Johnny Amadeus Cecotto, more commonly known as Johnny Cecotto Jr. (born 9 September 1989 in Augsburg, West Germany) is a racing driver. He races with a Venezuelan license but holds both German and Venezuelan nationality. He is the son of former racing driver and motorcycle world champion Johnny Cecotto.

Career

Early career 
He began his racing career in kart racing, then progressing to open wheel single seater racing. He competed in Formula BMW ADAC in 2005. In 2006 he raced in the German Formula Three Championship, taking one victory, and also in the Formula Renault 2.0 Northern European Cup. In 2007, he raced in the International Formula Master series, finishing eighth with three podiums. He returned to the German F3 Championship, finishing in third with two victories.

In 2009 he raced in the Formula Three Euroseries for the HBR Motorsport team, before the team missed races at Brands Hatch. He then signed a deal to compete in the GP2 Series, partnering Michael Herck at David Price Racing.

GP2 
He joined up with Trident Racing for the 2009–10 GP2 Asia Series season, but was replaced by Dani Clos after the first round. He returned to Trident for the 2010 Main Series and scored his first championship points at Monaco, but was replaced by Edoardo Piscopo after sixteen races.

Cecotto moved to Super Nova Racing for the 2011 GP2 Asia Series season alongside Fairuz Fauzy, and finished fifteenth in the drivers' championship. For the main series season, he switched to the Ocean Racing Technology team and was partnered with Kevin Mirocha and later Brendon Hartley, finishing 24th in the championship.

He switched to the Addax team for the 2012 season, alongside Josef Král. After a difficult start to the season, he suddenly hit form at Monaco, taking his first pole position and race victory in the category. He also won the feature race at Hockenheim after his decision to start with dry tyres on a wet but drying track paid off. Despite also posting seven retirements, the season was comfortably Cecotto's best in the series, finishing ninth in the championship as a result.
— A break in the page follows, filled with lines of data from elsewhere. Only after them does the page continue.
(* ===== verification/WalAck.v ===== *)
(** * Loss records, acknowledging and closing

    The other exported operations of the log, whatever operations of the file system fail. *)

From Stdlib Require Import ZArith Lia Ascii String Sorted.
From stdpp Require Import base list strings gmap sorting.
From S2P Require Import Prelude GoText GoStrings WalFrame Wal WalDir WalSteps WalAppend WalOverflow.
Open Scope string_scope.
Open Scope list_scope.
Open Scope Z_scope.

Module Acking.
Section Acking.
Context `{F : Faults} (m : Z) (Hm : max_ok m).

(** ** [AppendLoss] *)

Lemma AppendLoss_spec loss n a mt w : uint32_range (Generation loss) -> n + 1 <= 2 ^ 64 - 1 -> Ready m n a w ->
  triple (At m a mt w) (AppendLoss loss)
    (fun _ s => exists g, let x := (g, encodeLossPayload loss) in
       Reach m nothing [x] a mt w (fun a' w' => Ready m (n + 1) a' w' /\ x ∈ sure_log a') s)
    (fun s => exists g, Reach m nothing [(g, encodeLossPayload loss)] a mt w (Failed m (n + 1)) s).
Proof using Hm.
  intros Hg Hn Hr. unfold AppendLoss. apply bind_get. rewrite (rd_closed _ _ _ _ Hr), (rd_fatal _ _ _ _ Hr).
  eapply (triple_bind _ _ _ (fun _ => Reach m nothing [] a mt w (fun a' w' => Ready m (n + 1) a' w' /\ exists seg, current w' = Some seg))).
  - destruct (current w) as [seg|] eqn:Ec.
    + rewrite bool_decide_eq_false_2 by done. apply triple_ret. intros s Hs. apply reach_here; [done|].
      split; [eapply ready_le; [done|lia]|by exists seg].
    + rewrite bool_decide_eq_true_2 by done.
      eapply triple_conseq; [apply (open_amb m Hm "open-loss-segment" n a mt w (Generation loss) FlagGenInit); [done|done|lia|done|by right]|done| |].
      * intros u s Hs. eapply reach_weaken; [exact Hs|done|]. intros a' w' _ _ [H1 (seg & H2 & _)]. split; [done|by exists seg].
      * intros s Hs. exists 0. eapply reach_weaken; [|done|intros a' w' _ _ H; exact H]. destruct Hs as (a' & w' & Hs & He & H).
        exists a', w'. split; [done|]. split; [|done]. eapply evolves_weaken; [exact He|done|apply sublist_nil_l].
  - intros u. apply reach_pre. intros a1 w1 He1 Hk1 [Hr1 (seg & Hc1)]. set (x := (sg_gen seg, encodeLossPayload loss)).
    eapply record_amb; [done|exact Hr1|exact Hc1|apply loss_bytes| |].
    + intros s Hs. exists (sg_gen seg). by apply (reach_trans m nothing nothing [] [x] a a1 mt w w1).
    + eapply triple_conseq; [apply note_spec|done| |done]. intros v s Hs. exists (sg_gen seg). cbv zeta. fold x.
      eapply (reach_trans m nothing nothing [] [x] a a1 mt w w1); [done|done|done|]. eapply reach_weaken; [exact Hs|done|].
      intros a' w' _ _ ((H1 & H2 & _) & _). split; [done|by apply live_sure_log].
Qed.

(** ** [MarkAcked] *)

Definition written_meta (M : Meta) : Meta :=
  mkMeta metaFormatVersion (AckHighWatermarkSeq M) (AckHighWatermarkGen M) (AckRecorded M) (m_SessionID M) (m_KeyFingerprint M) (m_ContextDigest M).

Lemma WriteMeta_spec a mt w M :
  triple (At m a mt w) (WriteMeta M) (fun _ => At m a (Some (written_meta M)) w)
    (fun s => At m a mt w s \/ At m a (Some (written_meta M)) w s).
Proof using.
  assert (Hw : forall s, At m a mt w s -> At m a (Some (written_meta M)) w (mkSys (with_meta (tick (dk s)) (Some (written_meta M))) (wl s))).
  { intros s [H1 H2 H3 H4]. split; [by eapply layout_same|done..]. }
  apply triple_io; [|done|].
  - intros s x d' Hs [= _ <-]. by apply Hw.
  - intros s n Hs. destruct (Nat.eqb n 0); [left; by apply At_tick|right; by apply Hw].
Qed.

Lemma ack_loop_spec qs : forall l1 a mt w, a_sealed a = l1 ++ qs -> maxRec w = m ->
  triple (At m a mt w) (ack_loop (sealed_entries qs)) (fun _ => Reclaimed m (acked_by w) a mt w) (fun _ => False).
Proof using Hm.
  induction qs as [|q qs IH]; intros l1 a mt w Heq Hmax; cbn [sealed_entries fmap list_fmap ack_loop fst].
  { apply triple_ret. intros s. apply reclaimed_refl. }
  apply bind_get. rewrite Hmax. assert (Hq : q ∈ a_sealed a) by (rewrite Heq; apply elem_of_app; right; left).
  eapply triple_bind; [eapply triple_attempt, (high_spec m Hm a mt w q Hq)|]. intros r.
  assert (Hrest : forall x, triple (At m a mt w) (rest <- ack_loop (sealed_entries qs) ;; ret (x || rest))
    (fun _ => Reclaimed m (acked_by w) a mt w) (fun _ => False)).
  { intros x. eapply triple_bind; [apply (IH (l1 ++ [q]) a mt w); [by rewrite <- app_assoc|done]|]. intros rest. by apply triple_ret. }
  eapply (triple_bind _ _ _ (fun x s => if (x : bool) then exists w', At m (restrict a (l1 ++ qs)) mt w' s /\ same_core w w' /\
      evolves (acked_by w) [] a (restrict a (l1 ++ qs)) else At m a mt w s)).
  - destruct r as [sc|e]; [|by apply triple_ret]. apply triple_pre. intros Hc. destruct (segmentFullyAcked w sc) eqn:Ha; cbn [negb].
    2: { by apply triple_ret. }
    eapply triple_bind; [eapply triple_attempt, (stat_name_spec m a mt w)|]. intros st.
    eapply (triple_bind _ _ _ (fun r s => match r with Ok _ => At m (restrict a (l1 ++ qs)) mt w s | Err _ => At m a mt w s end)).
    { eapply triple_conseq; [eapply (triple_attempt (E:=err)), (remove_spec m a mt w l1 q qs Heq)|by destruct st|by intros [x|e]|by intros s Hs; exact Hs]. }
    intros [x|e]; [|by apply triple_ret]. eapply triple_seq; [apply total_spec|done|done|]. intros u. apply triple_ret.
    intros s (w' & Hs & Hcore). exists w'. split; [done|]. split; [done|]. apply (evolves_remove _ a l1 q qs Heq).
    intros y Hy. by eapply acked_segment.
  - intros [|]; [|apply (Hrest false)]. apply triple_exists. intros w'. apply triple_pre. intros (Hcore & He).
    assert (Hsub : sublist (l1 ++ qs) (a_sealed a)) by (rewrite Heq; apply sublist_app; [done|by apply sublist_cons]).
    eapply triple_seq; [apply (IH l1 (restrict a (l1 ++ qs)) mt w' eq_refl); by rewrite (core_max _ _ Hcore)|done|done|].
    intros rest. apply triple_ret. intros s (l & w2 & H1 & H2 & H3 & H4).
    apply (reclaimed_trans m _ a (l1 ++ qs) w w'); [exact He|exact Hsub|exact Hcore|].
    exists l, w2. split; [done|]. split; [|done]. eapply evolves_weaken; [exact H2| |done]. intros y. by apply acked_core.
Qed.

(** The log with the position raised, if it is higher. *)
Definition raised (w : WAL) (gen seq : Z) : WAL := if ack_advances w gen seq then set_ack w gen seq else w.

Lemma raised_ack w gen seq : ack_of (raised w gen seq) = Some (gen, seq) \/ ack_of (raised w gen seq) = ack_of w /\ ackPresent w = true.
Proof using.
  unfold raised. destruct (ack_advances w gen seq) eqn:E; [by left|right]. split; [done|]. unfold ack_advances in E. by destruct (ackPresent w).
Qed.

Definition ack_meta (w : WAL) : Meta :=
  mkMeta metaFormatVersion (ackHighSeq w) (ackHighGen w) true (SessionID (w_opts w)) (KeyFingerprint (w_opts w)) (ContextDigest (w_opts w)).

Definition Acked (w1 : WAL) (a : state) (mt : option Meta) (s : sys) : Prop :=
  exists mt', (mt' = mt \/ mt' = Some (ack_meta w1)) /\ Reclaimed m (acked_by w1) a mt' w1 s.

Lemma MarkAcked_spec gen seq a mt w : maxRec w = m ->
  let w1 := raised w gen seq in triple (At m a mt w) (MarkAcked gen seq) (fun _ => Acked w1 a mt) (Acked w1 a mt).
Proof using Hm.
  intros Hmax w1. assert (Hmax1 : maxRec w1 = m) by (unfold w1, raised; by destruct (ack_advances w gen seq)).
  unfold MarkAcked. apply bind_modify. fold w1. apply bind_get.
  eapply triple_seq; [apply (WriteMeta_spec a mt w1)|done| |].
  { intros s [Hs|Hs]; (eexists; split; [|by apply reclaimed_refl]); auto. }
  intros u. set (mt' := Some _). assert (Hr : forall s, Reclaimed m (acked_by w1) a mt' w1 s -> Acked w1 a mt s) by (intros s Hs; exists mt'; auto).
  eapply triple_seq; [apply (readdir_spec m a mt' w1)|done|intros s Hs; by apply Hr, reclaimed_refl|]. intros ns. apply triple_pre. intros (Hls & _). rewrite Hls.
  eapply triple_seq; [apply (ack_loop_spec (a_sealed a) [] a mt' w1 eq_refl Hmax1)|done|done|]. intros removed.
  eapply triple_conseq; [apply finish_spec|done|intros v s Hs; by apply Hr|exact Hr].
Qed.

(** ** [Close] *)

Definition Closed (n : Z) (a : state) (mt : option Meta) (w : WAL) (s : sys) : Prop :=
  exists a' w', At m a' mt w' s /\ evolves nothing [] a a' /\ ack_of w' = ack_of w /\ w_opts w' = w_opts w /\ closed w' = true /\ Quiet m n a' w'.

Lemma closed_here n a mt w s : closed w = true -> Quiet m n a w -> At m a mt w s -> Closed n a mt w s.
Proof using. intros Hc Hq Hs. exists a, w. split; [done|]. split; [apply evolves_refl|done]. Qed.

Lemma quiet_synced n a w l : a_live a = Some l -> Quiet m n a w -> Quiet m n (mkState (a_sealed a) (Some (with_file l (synced (l_file l)))) (a_content a)) w.
Proof using.
  intros Hl [H1 H2 H3]. split; [done| |unfold bounded; by rewrite indexes_with_file]. destruct (current w) as [seg|]; [|done].
  destruct H2 as [Hb Ho]. split; [done|]. intros E. destruct (Ho E) as (l' & Hl' & Hi). exists (with_file l (synced (l_file l))).
  split; [done|]. rewrite Hl in Hl'. by injection Hl' as <-.
Qed.

Lemma Segment_Sync_quiet n a mt w seg : current w = Some seg -> Quiet m n a w ->
  triple (At m a mt w) Segment_Sync
    (fun _ s => exists a', At m a' mt w s /\ evolves nothing [] a a' /\ Quiet m n a' w) (At m a mt w).
Proof using.
  intros Hc Hq. pose proof (qt_current _ _ _ _ Hq) as Hcur. rewrite Hc in Hcur. destruct Hcur as [Hb Ho].
  unfold Segment_Sync. eapply bind_current; [exact Hc|]. destruct (sg_closed seg); [by apply triple_fail|].
  destruct (sg_failed seg) eqn:Ef.
  - intros s Hs. unfold bind at 1, Flush, cur_segment, bind, get. rewrite (at_wal _ _ _ _ _ Hs), Hc. cbn [ret]. by rewrite Ef.
  - eapply flush_empty; [exact Hc|done|done|]. destruct (sg_open seg); [|by apply triple_fail].
    destruct (Ho eq_refl) as (l & Hl & Hi). rewrite Hi.
    eapply triple_conseq; [apply (fs_sync_spec m a mt w l (a_content a) Hl), holds_synced|done| |done].
    intros u s Hs. eexists. split; [exact Hs|]. split; [by apply evolves_same|by apply quiet_synced].
Qed.

Lemma Close_spec n a mt w : Quiet m n a w -> triple (At m a mt w) Close (fun _ => Closed n a mt w) (Closed n a mt w).
Proof using.
  intros Hq. unfold Close. apply bind_get. destruct (closed w) eqn:Ec; [apply triple_ret; intros s; by apply closed_here|].
  apply bind_modify. set (w1 := set_closed w). assert (Hq1 : Quiet m n a w1) by by destruct Hq.
  assert (Hend : forall a' w' s, At m a' mt w' s -> evolves nothing [] a a' -> ack_of w' = ack_of w -> w_opts w' = w_opts w -> closed w' = true -> Quiet m n a' w' ->
    Closed n a mt w s) by (intros a' w' s H1 H2 H3 H4 H5 H6; exists a', w'; auto 10).
  destruct (current w) as [seg|] eqn:Ecur.
  2: { apply triple_ret. intros s Hs. eapply Hend; [exact Hs|apply evolves_refl|done..]. }
  eapply (triple_bind _ _ _ (fun _ s => exists a' w', At m a' mt w' s /\ evolves nothing [] a a' /\ ack_of w' = ack_of w /\ w_opts w' = w_opts w /\
    closed w' = true /\ Quiet m n a' w')).
  - unfold Segment_Close. eapply bind_current; [exact Ecur|]. destruct (sg_closed seg).
    { apply triple_ret. intros s Hs. eapply Hend; [exact Hs|apply evolves_refl|done..]. }
    eapply triple_seq; [apply (Segment_Sync_quiet n a mt w1 seg Ecur Hq1)|done|intros s Hs; eapply Hend; [exact Hs|apply evolves_refl|done..]|].
    intros u. apply triple_exists. intros a'. apply triple_pre. intros (He & Hq').
    eapply (triple_bind _ _ _ (fun _ => At m a' mt w1)).
    { eapply triple_conseq; [eapply (triple_attempt (E:=err)), (close_spec m a' mt w1)|done|by intros [x|e]|intros s Hs; exact Hs]. }
    intros r. apply bind_modify. set (w2 := set_current w1 _).
    assert (Hq2 : Quiet m n a' w2) by (destruct Hq' as [H1 H2 H3]; split; [done|by split|done]).
    apply triple_lift; intros x s _ Hs; by eapply Hend.
  - intros u. apply triple_exists. intros a'. apply triple_exists. intros w'. apply triple_pre. intros (He & Hk1 & Hk2 & Hk3 & Hq').
    apply modify_at. intros s Hs. eapply Hend; [exact Hs|done..|]. by destruct Hq'.
Qed.

End Acking.
End Acking.
Export Acking.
In 2013 lacked the pace he had shown in the previous year and struggled with no podiums. However he was once again quick in Monaco taking pole for the feature race, but he caused a first corner multi-car pile-up leaving him out of the race and banned from the following day's sprint race for causing the collision. Despite this he had his most consistent GP2 season with 10 points finishes ending with 41 points. He returned to Trident for 2014, he scored two victories and three further podium finishes but struggled in the latter stages, he would go on to finish a career-best 5th in the championship.

Formula One 

Cecotto was confirmed as one of the Force India team drivers to participate in the young driver test held in Yas Marina Circuit, after the 2011 Abu Dhabi Grand Prix.

In 2012, Cecotto took part in the young driver test again, this time with Toro Rosso.

Formula V8 3.5 Series 

In 2016 Cecotto moved to the Formula V8 3.5 Series with RP Motorsport. He won his first race of the season at the Hungaroring. However, after the round at Spa-Francorchamps he split with his team and was left without a ride.

Racing record

Career summary 

† As Cecotto was a guest driver at Brands Hatch and was thus ineligible for points, but he did not start in both races.
‡ Position when season was cancelled.
* Season still in progress.

Complete Formula 3 Euro Series results
(key) (Races in bold indicate pole position; races in italics indicate fastest lap)

Complete GP2 Series results 
(key) (Races in bold indicate pole position) (Races in italics indicate fastest lap)

† Driver did not finish, but was classified as he completed over 90% of the race distance.

Complete GP2 Asia Series results 
(key) (Races in bold indicate pole position) (Races in italics indicate fastest lap)

Complete Auto GP results
(key) (Races in bold indicate pole position) (Races in italics indicate fastest lap)

‡ Position when season was cancelled.

Complete Formula V8 3.5 results
(key) (Races in bold indicate pole position) (Races in italics indicate fastest lap)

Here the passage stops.